In utilising a female focaliser and exploiting analepsis to explore aspects of her protagonist’s history, Atwood’s novel harbours an implicit echo of Virginia Woolf’s Mrs Dalloway, written in 1925. Although diverse in eras- as Mrs Dalloway provides an insight into the first wave feminism of the early 20th centuries focused on overturning legal inequalities, particularly women's suffrage, whereas Cat’s Eye’s late 20th century publication refers to the broadened debate over cultural inequalities, in particular sexual liberation for women- these two novels are equivalent in their character’s meditations on the effects and significance of their pasts. Mrs Dalloway takes place on a single day in June 1923, and follows the heroine from early morning through to night, on which she gives a large formal party, whilst her mind constantly returns to the past and she becomes obsessed with her memories of an adolescent romance. Mirrored by this structure, Cat’s Eye charts Elaine’s movements in the present as she prepares for a retrospective show of her art, whilst reminiscing about her childhood years. A further echo is distinguished in the similarities between the end of both characters’ narratives, where Elaine’s reflections on her self-portrait, which reflects three little girls in the back glass of her painting is paralleled by Mrs Dalloway’s confrontation with forgotten associates from her past.

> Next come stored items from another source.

(** ** What the Page Store does to the files *)

(** C7, as the code has it. [save] issues one write of the page's body to
    [data/<Title>.txt] with mode 0600; when the file can be opened its
    content becomes exactly the body, a file that was absent is created with
    mode 0600 and a file that was there keeps the mode it had, every other
    file is left alone; when it cannot be opened no file changes. [loadPage]
    issues one read of the same [data/<title>.txt]; it fails exactly when
    the file is absent or cannot be opened, and otherwise returns the title
    with the file's content. *)
Theorem page_store_files (p : Page) (fs : FileSys) :
  let name := "data/" +:+ Title p +:+ ".txt" in
  oplog (snd (save p fs)) = OpWriteFile name (Body p) (octal 6 0 0) :: oplog fs /\
  match fault fs name with
  | None =>
      fst (save p fs) = None /\
      files (snd (save p fs)) =
        <[name := mkFile (Body p)
                    match files fs !! name with
                    | Some f => perm f
                    | None => octal 6 0 0
                    end]> (files fs)
  | Some e =>
      fst (save p fs) = Some (mkPathError "open" name e) /\
      files (snd (save p fs)) = files fs
  end /\
  oplog (snd (loadPage (Title p) fs)) = OpReadFile name :: oplog fs /\
  files (snd (loadPage (Title p) fs)) = files fs /\
  fst (loadPage (Title p) fs) =
    match fault fs name, files fs !! name with
    | Some e, _ => Failed (mkPathError "open" name e)
    | None, None => Failed (mkPathError "open" name ENOENT)
    | None, Some f => Ok (mkPage (Title p) (contents f))
    end.
Proof.
  cbv zeta. rewrite save_eq, loadPage_eq. cbv zeta.
  change (page_filename (Title p)) with ("data/" +:+ Title p +:+ ".txt").
  destruct (fault fs ("data/" +:+ Title p +:+ ".txt")) as [e|];
    repeat split; reflexivity.
Qed.

(** C7 as stated fails for a file that is already there with another mode:
    the save succeeds, the body is replaced, and the mode stays 0644. *)
Lemma save_mode_counterexample :
  fst (save (mkPage "Test" (bytes_of_string "new")) checkout_fs) = None /\
  files (snd (save (mkPage "Test" (bytes_of_string "new")) checkout_fs))
    !! "data/Test.txt"
  = Some (mkFile (bytes_of_string "new") (octal 6 4 4)) /\
  octal 6 4 4 <> octal 6 0 0.
Proof.
  split; [reflexivity|]. split; [vm_compute; reflexivity|discriminate].
Qed.

(** A file the program creates does get mode 0600. *)
Example save_creates_0600 :
  files (snd (save (mkPage "Test" (bytes_of_string "new")) empty_fs))
    !! "data/Test.txt"
  = Some (mkFile (bytes_of_string "new") (octal 6 0 0)).
Proof. vm_compute. reflexivity. Qed.

(** ** The method of the request *)

Section Methods.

By employing the title “Cat’s Eye”, Atwood creates a sense of the multi-dimensional shape of time which exists only in our minds, where Elaine’s prized possession of a cat’s eye marble represents the looking glass of how others see her and the way in which our lives can be reduced in significance. When Elaine rediscovers the marble years later and looks through it, she regains the memories she had lost, “her life entire”. The marble also served Elaine as a protective amulet- linked to the symbolic allusion of eyes- and appeared as a common motif in her paintings, linked with those she perceived to be an ally. In this way, one of her most important paintings depicts the Virgin Mary carrying her marble over the bridge, a real life event that occurred during Elaine’s childhood when she was left to freeze to death in the ravine by her friends. My controversial interpretation of the marble is that it can be amplified to represent Elaine herself, where the deep scarring of her sinister childhood instigated her to lose herself and memories, leaving her to become a “cat’s eye”. In this way she is as cold as marble, detached and devoid of feeling, encompassed by glass- surrounded by reflections of her past, and hard yet fragile- as cracks are starting to appear on the surface of the carefully constructed mask of her appearance and identity.

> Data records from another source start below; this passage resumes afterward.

Lemma turn_pushes_on_change_witness :
  exists u m',
    tick pausing_world (prelude defaults) forty_turns_in = ([EvUpdate u], Next m')
    /\ timer m' = 1
    /\ song_path_old m' = Some "/a/Artist - Title.mp3" /\ playing_old m' = Some false
    /\ u_small_image u = "paused1".
Proof.
  refine (turn_pushes_on_change pausing_world (prelude defaults) forty_turns_in
            "/a/Artist - Title.mp3" false pausing_world_calm eq_refl _ _ _ _).
  - intros k Hk. apply pausing_world_paused. exact Hk.
  - right. reflexivity.
  - discriminate.
  - right. discriminate.
Defined.

(** ** What holds in every run *)

Lemma changed_agrees (m : machine) : agrees m -> changed m = false.
Proof.
  intros [H1 H2]. unfold changed. rewrite H1, H2.
  destruct (song_path m) as [p |], (playing m) as [b |]; cbn;
    rewrite ?String.eqb_refl, ?Bool.eqb_reflx; reflexivity.
Qed.

(** The push block, when it leads to a next turn: one update, and the
    timer goes from zero to one. *)
Lemma push_next (w : world) (c : consts) (m m' : machine) (ev : list event) :
  push w c m = (ev, Next m') ->
  (exists u, ev = [EvUpdate u]) /\ timer m' = timer m + 1 /\ n_probe m' = n_probe m.
Proof.
  unfold push. destruct (build_update w c m) as [[u m3] | e] eqn:Eb; [| discriminate].
  apply build_update_frame in Eb. destruct Eb as ((_ & _ & _ & _ & _ & F6 & F7) & _).
  destruct (update_ok w (n_update m3)); [| discriminate].
  unfold finish_tick. cbn [n_tick]. destruct (sigint w (n_tick m3)); [discriminate |].
  intros [= <- <-]. cbn [n_probe timer].
  split; [exists u; reflexivity |]. split; congruence.
Qed.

Cat’s Eye closes with an optimistic tone by articulating the juxtaposition between Elaine’s gradual rise to personal and artistic success in contrast to the lives of the tormentors of her youth which spiral downward into mediocrity and oblivion, epitomized by Cordelia who fails to establish a strong identity for herself and ends up in a mental institution. More pessimistically the novel also grapples with the new scientific paradigm, where the cosmological uncertainty is paralleled with the uncertainty that defines the lives of the characters, in this way serving as a good representation of the epoch that we live in. Similarly the delivery at the end of the novel, an eye for an eye only leads to more blindness”, conveys the notion that to achieve inner peace and facilitate self preservation, one must understand and forgive, although not forget- which I believe is a relevant and  imperative concept today.